__Exercise description__
The lines from the top of the listing through the one containing "the model only: [Undefined]" are to be retyped exactly, with no other lines.

━━━━

(** * A shallow embedding of aws-c-auth's streaming XML scanner

    Source: [source/xml_parser.c].  The scanner walks a caller-owned byte
    buffer with an [aws_byte_cursor], decodes one tag at a time into an
    [aws_xml_node] and hands it to a callback.  Pointers are modelled as
    offsets into the document buffer, [size_t] values as [Z] with the
    wrap-around written out, and the callbacks as trees of the calls a
    handler may make back into the parser. *)

From Stdlib.Strings Require Import String Byte.
From Stdlib Require Import ZArith List Lia Bool.
Import ListNotations.
Open Scope Z_scope.

(** ** Bytes, pointers and cursors *)

Definition bytes (s : string) : list byte := list_byte_of_string s.

(** [size_t] on the 64-bit targets the library is built for. *)
Definition SIZE_MAX : Z := 2 ^ 64 - 1.
Definition to_size_t (z : Z) : Z := z mod (SIZE_MAX + 1).

(** A [uint8_t *]: either the null pointer or an offset into the buffer that
    holds the document. *)
Inductive pointer : Type :=
| NULL
| Addr (a : Z).

Definition ptr_add (p : pointer) (n : Z) : pointer :=
  match p with
  | NULL => NULL
  | Addr a => Addr (a + n)
  end.

Definition ptr_diff (p q : pointer) : Z :=
  match p, q with
  | Addr a, Addr b => a - b
  | _, _ => 0
  end.

(** [struct aws_byte_cursor { size_t len; uint8_t *ptr; }] *)
Record aws_byte_cursor : Type := mk_cursor { len : Z; ptr : pointer }.

(** The result of [AWS_ZERO_STRUCT] on a cursor. *)
Definition zero_cursor : aws_byte_cursor := {| len := 0; ptr := NULL |}.

(** ** Results

    The functions of the file return [AWS_OP_SUCCESS] or [AWS_OP_ERR] after
    raising [AWS_ERROR_MALFORMED_INPUT_STRING].  Two more outcomes belong to
    the model only: [Undefined] marks a run in which the C code would read
    outside the document buffer (or call a null callback), and [OutOfFuel]
    marks a run cut short by the step budget of the interpreter. *)

Inductive aws_error : Type :=
| AWS_ERROR_MALFORMED_INPUT_STRING.

Inductive outcome (A : Type) : Type :=
| AWS_OP_SUCCESS (a : A)
| AWS_OP_ERR (e : aws_error)
| Undefined
| OutOfFuel.

Arguments AWS_OP_SUCCESS {A} a.
Arguments AWS_OP_ERR {A} e.
Arguments Undefined {A}.
Arguments OutOfFuel {A}.

Definition malformed {A : Type} : outcome A :=
  AWS_OP_ERR AWS_ERROR_MALFORMED_INPUT_STRING.

(** ** Nodes, handlers and the parser state *)

Record aws_xml_attribute : Type :=
  mk_attribute { att_name : aws_byte_cursor; att_value : aws_byte_cursor }.

(** [struct aws_xml_node]; the attribute array list is modelled by the list
    of the entries pushed on it. *)
Record aws_xml_node : Type :=
  mk_node {
      name : aws_byte_cursor;
      attributes : list aws_xml_attribute;
      doc_at_body : aws_byte_cursor
    }.

(** What a callback of type [aws_xml_parser_on_node_encountered_fn] does with
    the parser: it returns a boolean, or it calls [aws_xml_node_as_body] or
    [aws_xml_node_traverse] and goes on with the value it got back. *)
Inductive action : Type :=
| Return (b : bool)
| Node_as_body (n : aws_xml_node) (k : outcome aws_byte_cursor -> action)
| Node_traverse (n : aws_xml_node) (h : aws_xml_node -> action)
    (k : outcome unit -> action).

Definition handler : Type := aws_xml_node -> action.

(** Ghost trace: which function invoked a callback, with which node, and what
    each [aws_xml_node_as_body] call handed back. *)
Inductive call_site : Type :=
| From_next_sibling
| From_traverse.

Inductive event : Type :=
| Ev_node (site : call_site) (n : aws_xml_node)
| Ev_body (n : aws_xml_node) (r : outcome aws_byte_cursor).

(** [struct aws_xml_parser]: the cursor over what is left of the document and
    the callback stack (its top is the head of the list), plus the ghost
    trace. *)
Record aws_xml_parser : Type :=
  mk_parser {
      doc : aws_byte_cursor;
      cb_stack : list handler;
      trace : list event
    }.

Definition set_doc (p : aws_xml_parser) (c : aws_byte_cursor) : aws_xml_parser :=
  {| doc := c; cb_stack := cb_stack p; trace := trace p |}.

Definition set_stack (p : aws_xml_parser) (s : list handler) : aws_xml_parser :=
  {| doc := doc p; cb_stack := s; trace := trace p |}.

Definition record (e : event) (p : aws_xml_parser) : aws_xml_parser :=
  {| doc := doc p; cb_stack := cb_stack p; trace := trace p ++ [e] |}.

(** A parser operation: state in, result and state out. *)
Definition M (A : Type) : Type := aws_xml_parser -> outcome A * aws_xml_parser.

(** ** Example documents *)

Definition doc_single : list byte := bytes "<a>text</a>".
Definition doc_nested : list byte := bytes "<a><a>inner</a></a>".
Definition doc_unclosed : list byte := bytes "<a>text".
Definition doc_siblings : list byte := bytes "<p><a>x</a><b>y</b></p>".
Definition doc_closing_first : list byte := bytes "</a>".
(** The byte [x22] is the double quote. *)
Definition doc_preamble : list byte :=
  bytes "<?xml version=" ++ [x22] ++ bytes "1.0" ++ [x22] ++ bytes "?><root/>".

Section Parser.

(** The buffer that holds the document; the parser never writes to it. *)
Variable buf : list byte.

(** Sizes of the arrays [parser->split_scratch] and [parser->attributes],
    declared in the header [aws/auth/private/xml_parser.h]. *)
Variable split_scratch_size : nat.
Variable attributes_size : nat.

(** *** Memory reads *)

(** The [n] bytes at [p], when they lie inside the buffer.  No byte is read
    when [n] is zero. *)
Definition slice (p : pointer) (n : Z) : option (list byte) :=
  if n =? 0 then Some []
  else
    match p with
    | NULL => None
    | Addr a =>
        if (0 <=? a) && (0 <=? n) && (a + n <=? Z.of_nat (length buf))
        then Some (firstn (Z.to_nat n) (skipn (Z.to_nat a) buf))
        else None
    end.

Definition cursor_bytes (c : aws_byte_cursor) : option (list byte) :=
  slice (ptr c) (len c).

(** [*p] *)
Definition load (p : pointer) : option byte :=
  match slice p 1 with
  | Some (b :: _) => Some b
  | _ => None
  end.

Fixpoint index_of (c : byte) (l : list byte) : option nat :=
  match l with
  | [] => None
  | x :: l' =>
      if Byte.eqb x c then Some 0%nat else option_map S (index_of c l')
  end.

(** [memchr(p, c, n)]: [None] when the range is not inside the buffer,
    otherwise the address of the first [c] or [NULL]. *)
Definition memchr (p : pointer) (c : byte) (n : Z) : option pointer :=
  match slice p n with
  | None => None
  | Some l =>
      match index_of c l with
      | Some i => Some (ptr_add p (Z.of_nat i))
      | None => Some NULL
      end
  end.

(** *** The byte-cursor library (aws-c-common) *)

(** [aws_byte_cursor_advance]: moves the cursor forward by [n] bytes, and
    leaves it alone when [n] exceeds its length (or either exceeds
    [SIZE_MAX >> 1]). *)
Definition aws_byte_cursor_advance (c : aws_byte_cursor) (n : Z)
  : aws_byte_cursor :=
  if (len c >? Z.shiftr SIZE_MAX 1) || (n >? Z.shiftr SIZE_MAX 1) || (n >? len c)
  then c
  else {| len := len c - n; ptr := ptr_add (ptr c) n |}.

(** [aws_byte_cursor_from_array] *)
Definition aws_byte_cursor_from_array (p : pointer) (n : Z) : aws_byte_cursor :=
  {| len := n; ptr := p |}.

(** The tokens of [l] between occurrences of [c]: an input without [c] is
    one token, and an empty token stands between two adjacent [c]s and
    after a trailing one. *)
Fixpoint split_on (c : byte) (l : list byte) : list (list byte) :=
  match l with
  | [] => [[]]
  | x :: l' =>
      if Byte.eqb x c then [] :: split_on c l'
      else
        match split_on c l' with
        | t :: ts => (x :: t) :: ts
        | [] => [[x]]
        end
  end.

━━━━

__Answer to this task__
(** * A shallow embedding of aws-c-auth's streaming XML scanner

    Source: [source/xml_parser.c].  The scanner walks a caller-owned byte
    buffer with an [aws_byte_cursor], decodes one tag at a time into an
    [aws_xml_node] and hands it to a callback.  Pointers are modelled as
    offsets into the document buffer, [size_t] values as [Z] with the
    wrap-around written out, and the callbacks as trees of the calls a
    handler may make back into the parser. *)

From Stdlib.Strings Require Import String Byte.
From Stdlib Require Import ZArith List Lia Bool.
Import ListNotations.
Open Scope Z_scope.

(** ** Bytes, pointers and cursors *)

Definition bytes (s : string) : list byte := list_byte_of_string s.

(** [size_t] on the 64-bit targets the library is built for. *)
Definition SIZE_MAX : Z := 2 ^ 64 - 1.
Definition to_size_t (z : Z) : Z := z mod (SIZE_MAX + 1).

(** A [uint8_t *]: either the null pointer or an offset into the buffer that
    holds the document. *)
Inductive pointer : Type :=
| NULL
| Addr (a : Z).

Definition ptr_add (p : pointer) (n : Z) : pointer :=
  match p with
  | NULL => NULL
  | Addr a => Addr (a + n)
  end.

Definition ptr_diff (p q : pointer) : Z :=
  match p, q with
  | Addr a, Addr b => a - b
  | _, _ => 0
  end.

(** [struct aws_byte_cursor { size_t len; uint8_t *ptr; }] *)
Record aws_byte_cursor : Type := mk_cursor { len : Z; ptr : pointer }.

(** The result of [AWS_ZERO_STRUCT] on a cursor. *)
Definition zero_cursor : aws_byte_cursor := {| len := 0; ptr := NULL |}.

(** ** Results

    The functions of the file return [AWS_OP_SUCCESS] or [AWS_OP_ERR] after
    raising [AWS_ERROR_MALFORMED_INPUT_STRING].  Two more outcomes belong to
    the model only: [Undefined] marks a run in which the C code would read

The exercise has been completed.